§ Task item
Transcribe, verbatim, every line from the start of the entries through the line that contains "remove the items"; include both boundary lines and omit all others.

Data entries:
(** C13: a lookup fills the basket exactly: at the place of each block the leaf of that
    block if it is cached, NULL otherwise; it reports how many it found, takes a reference
    on each and makes them the most recently used ones, in ascending order, leaving the
    order of the others. *)
Theorem cache_find_exact start count h c others refs :
  pool_inv h c others refs -> oi_sound (tree c) -> 0 <= start -> 0 <= count < 2 ^ 31 ->
  start + count < 2 ^ 64 -> (forall p, refs p + 1 < 2 ^ 31) ->
  exists h' c' basket,
    pool_find start count h c = Some (h', c', (basket, Z.of_nat (length (nonnull basket)))) /\
    pool_inv h' c' others (fun q => refs q + occ q (nonnull basket)) /\
    length basket = Z.to_nat count /\
    (forall k v, basket !! k = Some v ->
      (v <> 0 /\ leaf_pair h' v ∈ contents h c /\ (leaf_pair h' v).1 = start + Z.of_nat k) \/
      (v = 0 /\ forall d, ((start + Z.of_nat k, d) ∉ contents h c))) /\
    contents h' c' = lru_find start count (contents h c).
Proof.
  intros. destruct (pool_find_spec start count h c others refs) as (h' & c' & b & E & HI' & [Hl HB] & Hc & Hp & _);
    try done.
  exists h', c', b. split_and!; try done. intros k v Hv. rewrite Hp.
  destruct (HB k v Hv) as [(? & Hin & ?)|[-> Hn]]; [left|right]; (split; [done|]).
  - split; [by apply list_elem_of_fmap_2|done].
  - intros d (q & Hq & Hin)%list_elem_of_fmap. apply (Hn q Hin). by rewrite <- Hq.
Qed.


(** The invalidation of the items that meet a condition removes exactly these, when
    nobody uses any of them; when one of them is in use, the attempts that follow
    remove the items that do not meet the condition as well: the pool is empty. *)
Theorem cache_inval_cond_purges f h c others refs :
  pool_inv h c others refs ->
  let in_use := exists p, p ∈ lru_list c /\ f (leaf_pair h p).2 = true /\ 0 < refs p in
  exists h' c', kick_pool (-1) (Some f) h c = Some (h', c') /\ pool_inv h' c' others refs /\
    (~ in_use -> contents h' c' = filter (fun kv => f kv.2 = false) (contents h c)) /\
    (in_use -> lru_list c' = []).
Proof.
  intros HI in_use. destruct (kick_all_spec (Some f) h c others refs HI) as (h1 & c1 & ret & K & E & HI1 & HR & HK & Hret).
  unfold kick_pool. rewrite E. cbn [mbind option_bind].
  destruct (kick_retry_spec ret h1 c1 others refs HI1) as (h' & c' & E' & HI' & _ & H0 & H1 & _).
  exists h', c'. split_and!; try done.
  - intros Hno. assert (ret = 0) as Er.
    { apply Hret. intros p [Hp Hs]%HK. pose proof (hi_refs _ _ _ (pi_heap _ _ _ _ HI) p).
      destruct (decide (0 < refs p)); [|lia]. exfalso. apply Hno. by exists p. }
    destruct (H0 Er) as [-> ->]. by apply (removed_cond f K).
  - intros (p & Hp & Hf & Hr). apply H1. rewrite Hret. intros Hall.
    specialize (Hall p (proj2 (HK p) (conj Hp Hf))). lia.
Qed.
(** The walk over the wake list, with what it leaves behind: the waiters that
    waited only for [r0] are runnable. *)
Lemma get_ovlpReq_ok rank r0 w :
  ioq_inv w -> r0 ∈ ioReq_pool w ->
  ovlp_graph rank (ioReq_pool w) (ioReq_ovlp_pool w) (fun _ _ => True) [] w ->
  exists w2 w3 B gone,
    ioReq_get_ovlpReq r0 (unqueued r0 w) = (w3, B) /\
    waking rank (ioReq_pool w) (ioReq_ovlp_pool w) r0 (unqueued r0 w) B gone w2 /\
    w3 = foldl (fun w cur => free_item r0 cur w) w2 (wake_list_of r0 w2) /\
    (forall i, i ∈ gone <-> i ∈ wake_list_of r0 w2) /\
    (forall k, k ∈ B <-> k ∈ ioReq_ovlp_pool w /\ forall r, waits_for w k r -> r = r0).
Proof.
  intros Hinv Hr0 G. pose proof (unqueued_waking rank r0 w Hinv Hr0 G) as W.
  pose proof (wk_graph _ _ _ _ _ _ _ _ W) as G1.
  assert (Hr0A : r0 ∈ ioReq_pool w ++ ioReq_ovlp_pool w) by (apply elem_of_app; by left).
  destruct (og_req _ _ _ _ _ _ G1 r0 Hr0A) as (q1 & Hq1 & _).
  destruct (og_wake _ _ _ _ _ _ G1 r0 q1 Hr0A Hq1) as (Hnd & Hin).
  assert (HL : wake_list_of r0 (unqueued r0 w) = wake_list q1) by (unfold wake_list_of; by rewrite Hq1).
  destruct (wake_loop_ok rank _ _ r0 (unqueued r0 w) Hr0 (iv_bound w Hinv)
              (wake_list_of r0 (unqueued r0 w)) [] [] (unqueued r0 w) W)
    as (w2 & B & gone & Hrun & W2 & Hgone).
  { by rewrite HL. }
  { intros i Hi. split; [apply not_elem_of_nil|]. apply Hin. by rewrite <- HL. }
  pose proof (wk_wake0 _ _ _ _ _ _ _ _ W2) as Hw0. pose proof (wk_graph _ _ _ _ _ _ _ _ W2) as G2.
  destruct (wk_items _ _ _ _ _ _ _ _ W2) as [Hitems _].
  exists w2, (foldl (fun w cur => free_item r0 cur w) w2 (wake_list_of r0 w2)), B, gone.
  split; [unfold ioReq_get_ovlpReq; by rewrite Hrun, Hw0|].
  split; [done|]. split; [done|].
  assert (Hg : forall i, i ∈ gone <-> i ∈ wake_list_of r0 w2).
  { intros i. rewrite Hgone, Hw0, elem_of_nil. tauto. }
  split; [done|]. intros k.
  assert (Hkey : k ∈ ioReq_ovlp_pool w -> k ∈ B <-> forall r, waits_for w k r -> r = r0).
  { intros Hk. assert (HkA : k ∈ ioReq_pool w ++ ioReq_ovlp_pool w) by (apply elem_of_app; by right).
    destruct (og_req _ _ _ _ _ _ G2 k HkA) as (q & Hq & _).
    destruct (og_wait _ _ _ _ _ _ G2 k q HkA Hq) as (_ & _ & Hkin).
    destruct (wk_wait _ _ _ _ _ _ _ _ W2 k q Hk Hq) as (_ & _ & HB1 & HB2). split.
    - intros HkB r (i & it & Hit & Hp & Hw). destruct (HB1 HkB) as [Hnil _]. rewrite Hnil in Hkin.
      destruct (decide (r = r0)) as [|Hne]; [done|]. exfalso. apply (not_elem_of_nil i), Hkin.
      split; [|rewrite Hitems; eauto]. rewrite Hg, Hw0, HL, Hin. intros (jt & Hjt & Hjp).
      change (items (unqueued r0 w)) with (items w) in Hjt. congruence.
    - intros Hall. destruct (decide (k ∈ B)) as [|HkB]; [done|]. exfalso.
      destruct (HB2 HkB) as [Hne _]. destruct (wait_list q) as [|i l]; [done|].
      destruct (Hkin i) as [[Hig (it & Hit & Hw)] _]; [by left|]. apply Hig. rewrite Hg, Hw0, HL, Hin.
      rewrite Hitems in Hit. exists it. split; [done|].
      apply Hall. exists i, it. done. }
  split; [|intros [Hk Hall]; by apply Hkey].
  intros HkB. assert (Hk : k ∈ ioReq_ovlp_pool w) by by apply (wk_B _ _ _ _ _ _ _ _ W2).
  split; [done|]. by apply Hkey.
Qed.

§ Response
(** C13: a lookup fills the basket exactly: at the place of each block the leaf of that
    block if it is cached, NULL otherwise; it reports how many it found, takes a reference
    on each and makes them the most recently used ones, in ascending order, leaving the
    order of the others. *)
Theorem cache_find_exact start count h c others refs :
  pool_inv h c others refs -> oi_sound (tree c) -> 0 <= start -> 0 <= count < 2 ^ 31 ->
  start + count < 2 ^ 64 -> (forall p, refs p + 1 < 2 ^ 31) ->
  exists h' c' basket,
    pool_find start count h c = Some (h', c', (basket, Z.of_nat (length (nonnull basket)))) /\
    pool_inv h' c' others (fun q => refs q + occ q (nonnull basket)) /\
    length basket = Z.to_nat count /\
    (forall k v, basket !! k = Some v ->
      (v <> 0 /\ leaf_pair h' v ∈ contents h c /\ (leaf_pair h' v).1 = start + Z.of_nat k) \/
      (v = 0 /\ forall d, ((start + Z.of_nat k, d) ∉ contents h c))) /\
    contents h' c' = lru_find start count (contents h c).
Proof.
  intros. destruct (pool_find_spec start count h c others refs) as (h' & c' & b & E & HI' & [Hl HB] & Hc & Hp & _);
    try done.
  exists h', c', b. split_and!; try done. intros k v Hv. rewrite Hp.
  destruct (HB k v Hv) as [(? & Hin & ?)|[-> Hn]]; [left|right]; (split; [done|]).
  - split; [by apply list_elem_of_fmap_2|done].
  - intros d (q & Hq & Hin)%list_elem_of_fmap. apply (Hn q Hin). by rewrite <- Hq.
Qed.


(** The invalidation of the items that meet a condition removes exactly these, when
    nobody uses any of them; when one of them is in use, the attempts that follow
    remove the items that do not meet the condition as well: the pool is empty. *)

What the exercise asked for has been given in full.